Merhabaaaa. Ben bu hikayeyi "Menajerimi Ara" dizisini çok sevdiğim için yazıyorum. Bir aşk hikayesi oluşturmak da denilir aslında. Ben bu hikayenin sonunun #dicbar veya #emdic olmasını siz karar verirsiniz diye düşündüm. Bu bölümün yorumlarına neyi istiyorsanız yazabilir misiniz? Seçtiğiniz shipe göre onu yapıcam. Bu arada şimdiden söyliyim ben #dicbar cıyım. Çünkü çok yakışıyorlaaaar. Ama yine de siz ne istiyorsanız ben de onu yazacağım. Bu arada yukarıda koyduğum şeyi görmediyseniz ordan izleyin çünkü Dicle ve Barış öpüştüleeeer. Çok iyi bence. Neyse çok boş yaptım. Hikayeye geçiyorum karakterleri anlatmayacağım biliyosunuzdur zaten.
DİCLENİN AĞZINDAN:
Sonunda İstanbul'a vardım sonunda. Gerçekten Meral'i çok özlemiştim. Kaç gündür burnumda tütüyordu. Havaalanındaydım, Meral de az önce beni aradığında "nerdesin" diye sormuştu bende "şimdi uçaktan indim" demiştim. Sonra onu gördüm ve ona doğru koştum. Gerçekten çok özlemiştim onu. O da bana sarılırken beni ne kadar özlediğini bana farkettirmişti. Sonra ise sarılmamız bittikten sonra onun evine doğru yol aldık. Doğrusu o ev artık benimde evimdi. Ama buraya alışmamın biraz uzun süreceğini de yolda farketmiştim. Çünkü burası Antalya'dan çok daha değişikti. Trafik olsun insanlar olsun her şey çok değişikti. Ama İstanbul'a bunları göze alıpta gelmiştim.
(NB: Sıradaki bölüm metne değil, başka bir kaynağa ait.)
(** A 3D array as [get_fdata] returns it: its shape and its values. The
    segmentation holds integer labels; [int(x)] is the identity on them. *)
Record Volume : Type := {
  shape : nat * nat * nat;
  voxel : nat → nat → nat → Z;
}.

(** A figure after [imshow] of [np.rot90(plane, rot)]: the plane as the
    rows of the array, the number of quarter turns and the [origin]. *)
Record Image : Type := {
  pixels : list (list Z);
  rot : nat;
  origin_lower : bool;
}.

Inductive File : Type :=
| Nifti (v : Volume)
| Png (im : Image)
| Text (lines : list string).

(** A directory entry of a session directory: its name and the [*.nii.gz]
    candidates, the file names in its [NIFTI] sub-directory (none when the
    entry is a plain file or has no such sub-directory). *)
Record Entry : Type := {
  entry_name : string;
  nifti_names : list string;
}.

Inductive Msg : Type :=
| MsgProcessing (d : string) (remaining : nat)
| MsgIds (subj_id sess_id scan_id : string)
| MsgWarning (d : string) (n : nat)
| MsgFilesRemaining (n : nat).

(** Calls with an effect outside the process, in program order. *)
Inductive Event : Type :=
| Print (m : Msg)
| NibLoad (path : string)
| Savefig (path : string) (im : Image)
| WriteText (path : string) (lines : list string)
| CopyFile (src dst : string).

(** The file system, files by path ([fs]) and session directories by path
    with their entries in [os.listdir] order ([listing]), and the trace of
    events so far. Other directories are implicit in the paths: a write
    finds the directory it needs. *)
Record World : Type := {
  fs : gmap string File;
  listing : gmap string (list Entry);
  trace : list Event;
}.

Definition emit (e : Event) : M World unit :=
  modify (λ w, {| fs := fs w; listing := listing w; trace := trace w ++ [e] |}).

Definition store (path : string) (f : File) : M World unit :=
  modify (λ w, {| fs := <[path := f]> (fs w); listing := listing w;
                  trace := trace w |}).

Definition print (m : Msg) : M World unit := emit (Print m).

(** [fig.savefig(path, ...)] *)
Definition savefig (path : string) (im : Image) : M World unit :=
  emit (Savefig path im) ;;; store path (Png im).

(** [with open(path, "w") as f: for l in lines: f.write(f"{l}\n")] *)
Definition write_text (path : string) (lines : list string) : M World unit :=
  emit (WriteText path lines) ;;; store path (Text lines).

(** [open(path, "r").readlines()], each line without its terminator. *)
Definition readlines (path : string) : M World (list string) :=
  w <~ get ;;
  match fs w !! path with
  | None => raise (FileNotFoundError path)
  | Some (Text lines) => ret lines
  | Some _ => raise (UnicodeDecodeError path)
  end.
Ben bunları düşünürken eve gelmiştik bile. Eve geldiğimizde Meral'le sohbet etmek için koltuğa oturmuştuk. Beraber sohbet edip, hasret giderdik. Sonra ise yorulduğum için direk uyudum. Kalktığımda saat 12'ydi. Meral uyanmış hatta kahvaltı bile hazırlamıştı. Bende onu yanağından öperek uykulu uykulu "Günaydın" dedim. O da bana günaydın dedikten sonra beraber kahvaltıya geçtik. Yerken de sohbet ettik.
Meral: Bugün ne yapacaksın Dicle?
Dicle: Bilmiyorum ki ilk odamı yerleştiririm sonra da beraber gezeriz olmaz mı?
Meral: Bende yardım ederim odanı yerleştirmeye. Sonra ise seni arkadaşlarımla tanışmaya
götüreceğim.
Dicle: Peki. Ama gitmeden önce dışarda bir şeyler içelim olur mu? Hem bana arkadaşlarını anlatırsın. Ve bende umarım size uyum sağlarım.
Meral: Tabiki de kahve falan içeriz orda da anlatırım onları sana. Hem eminim ki burdaki her şeye alışıcaksın.
Dicle: Umarım....
YAZARIN AĞZINDAN:
Kahvaltılarını ettikten sonra toplayıp Dicle'nin oda işine başladılar. Biraz zaman geçtikten sonra oda işini bitirdiler. Sonra hazırlanmaya başladılar. Dicle her zaman ki gibi çok soluk renkli bir şeyler giymişti. Sonra odadan çıktıktan sonra Meral'e hadi gidelim dedi. Meral ise şaşkınlıkla Dicle'ye baktı.
Meral: Bunu giymeyi düşünmüyosun di mi Dicle???
Dicle: Ne var ki üstümde?
Meral: Anlaşılan görmeyeli giyinme tarzın hiç değişmemiş. Ben seçicem dolabından giysi.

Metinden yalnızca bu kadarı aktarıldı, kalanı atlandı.